No matter where a pothole is or how wide and deep it gets, the Utah Department of Transportation has to be negligent for a motorist to be paid for the damage.And the state decides whether the state was negligent. All claims are forwarded to the state Division of Risk Management.

Even the Park City Fire Department couldn't talk the state into paying for a ruined suspension system.

Chief Kelly Gee said two of his fire engines were pounded in 1993 by U-224, causing $5,500 worth of damage.

Gee sent a letter to the state and received a reply saying the state was not negligent and the claim was denied.

"I was really quite surprised," he said.

The road has been under constant construction for years. The trucks and equipment have been rough on the road surface, Gee said.

"The taxpayers are going to pay for this in one form or another," Gee said. "If the state of Utah has the method for paying . . . they should do so rather than have local taxpayers pay for it."
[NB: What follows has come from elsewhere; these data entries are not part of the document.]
(** * Editon: the sandboxed runtime session orchestrator

    A shallow embedding of
      - [modules/webcontainers/hooks/useWebContainer.ts]   (module [Hook]),
      - [modules/webcontainers/components/terminal.tsx]    (modules [Term]
        for the terminal component and [Preview] for the setup component),
    followed by the properties proved about them.

    Conventions.  React state lives in records; a setter call is applied to
    the record at once (no function of the sources reads a state variable
    after it has set it, so batching is not observable).  Refs are record
    fields as well.  Every call that crosses the sandbox boundary is logged
    in a list of calls, in program order, and its result is supplied by the
    environment as a [Settled] value.  An awaited promise is assumed to
    settle, and what a rejected promise carries is never [null] nor
    [undefined].  The hook and the terminal view are stepped event by
    event, so that continuations interleave freely; one call of
    [setupContainer] is followed from its guards to its exit. *)

From Stdlib Require Import Ascii String ZArith.
From stdpp Require Import base strings list pretty.

Local Open Scope string_scope.
Set Warnings "-register-all".

(** ** JavaScript values the sources rely on *)

Module Js.

(** What a [catch] clause receives: an [Error] carrying a message, or some
    other (non-nullish) value without one. *)
Inductive Thrown : Type :=
| ErrorObj (message : string)
| NonError.

(** Outcome of a call across the sandbox boundary. *)
Inductive Settled (A : Type) : Type :=
| Resolved (v : A)
| Rejected (e : Thrown).
Arguments Resolved {A} v.
Arguments Rejected {A} e.

(** Truthiness of a string: only the empty string is falsy. *)
Definition truthy (s : string) : bool :=
  match s with
  | EmptyString => false
  | String _ _ => true
  end.

(** [err instanceof Error ? err.message : dflt] *)
Definition message_of (e : Thrown) (dflt : string) : string :=
  match e with
  | ErrorObj m => m
  | NonError => dflt
  end.

(** [err.message || dflt] *)
Definition message_or (e : Thrown) (dflt : string) : string :=
  match e with
  | ErrorObj m => if truthy m then m else dflt
  | NonError => dflt
  end.

(** [s.split("/")]: never empty, [""] for the empty string. *)
Fixpoint split_slash (s : string) : list string :=
  match s with
  | EmptyString => [EmptyString]
  | String c rest =>
      if Ascii.eqb c "/"%char then EmptyString :: split_slash rest
      else match split_slash rest with
           | [] => [String c EmptyString]
           | seg :: segs => String c seg :: segs
           end
  end.

(** [parts.join("/")] *)
Fixpoint join_slash (parts : list string) : string :=
  match parts with
  | [] => EmptyString
  | [p] => p
  | p :: ps => p +:+ "/" +:+ join_slash ps
  end.

(** [parts.slice(0, -1)] *)
Definition slice_init {A} (parts : list A) : list A := removelast parts.

(** Substring test, for statements about what a message mentions. *)
Fixpoint prefix_of (p s : string) : bool :=
  match p, s with
  | EmptyString, _ => true
  | String a p', String b s' => Ascii.eqb a b && prefix_of p' s'
  | String _ _, EmptyString => false
  end.

Fixpoint includes (s sub : string) : bool :=
  prefix_of sub s ||
  match s with
  | EmptyString => false
  | String _ s' => includes s' sub
  end.

(** JSON values, as [JSON.parse] returns them. *)
Inductive Json : Type :=
| JNull
| JBool (b : bool)
| JNum (n : Z)
| JStr (s : string)
| JArr (items : list Json)
| JObj (props : list (string * Json)).

(** The result of reading a property: a value or [undefined]. *)
Fixpoint assoc (k : string) (props : list (string * Json)) : option Json :=
  match props with
  | [] => None
  | (k', v) :: rest => if String.eqb k k' then Some v else assoc k rest
  end.

(** [v.k] for a key that is no built-in property of strings, numbers,
    booleans or arrays ("scripts", "dev").  [None] is a [TypeError]
    (property of [null]); [Some None] is [undefined]. *)
Definition get_prop (v : Json) (k : string) : option (option Json) :=
  match v with
  | JNull => None
  | JObj props => Some (assoc k props)
  | _ => Some None
  end.

Definition truthy_json (v : Json) : bool :=
  match v with
  | JNull => false
  | JBool b => b
  | JNum n => negb (Z.eqb n 0)
  | JStr s => truthy s
  | JArr _ => true
  | JObj _ => true
  end.

Definition truthy_opt (v : option Json) : bool :=
  match v with
  | None => false
  | Some j => truthy_json j
  end.

End Js.

Import Js.

(** ** useWebContainer.ts: the runtime session hook *)

Module Hook.

(** A booted sandbox is identified by a number. *)
Definition WebContainer := nat.

(** Variables local to one run of the mount effect, which the
    continuation of [initializeWebContainer], the clean-up function and
    its timer close over. *)
Record Closure : Type := mkClosure {
  mounted : bool;
  containerRef : option WebContainer;
  awaitingBoot : bool;   (* [WebContainer.boot()] is in flight *)
  timerPending : bool    (* the [setTimeout] of the clean-up has not fired *)
}.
The freeze-thaw cycle of the winter months is devastating to roads, said LeGrand Jones, UDOT's pothole expert. Water gets in cracks and then expands when it freezes, cracking the road like cubes in an ice tray. When cars and trucks drive over the cracks, chunks of asphalt fly out, leaving a pothole.

"When you try to repair those in the cold weather they may last from two hours to two days," said Alan Edwards, the state risk manager. "Sometimes it's been repaired between (the) times" drivers went plowing into it.

Road crews constantly monitor the roads, Jones said, filling the potholes whenever they can. During the spring, crews are limited to night hours because they have to shut down lanes of traffic.

The job has gotten tougher over the years due to the increase in traffic and aging highways.

As long as UDOT makes an effort to get to a pothole as soon as possible, the state is not negligent, Jones and Edwards said.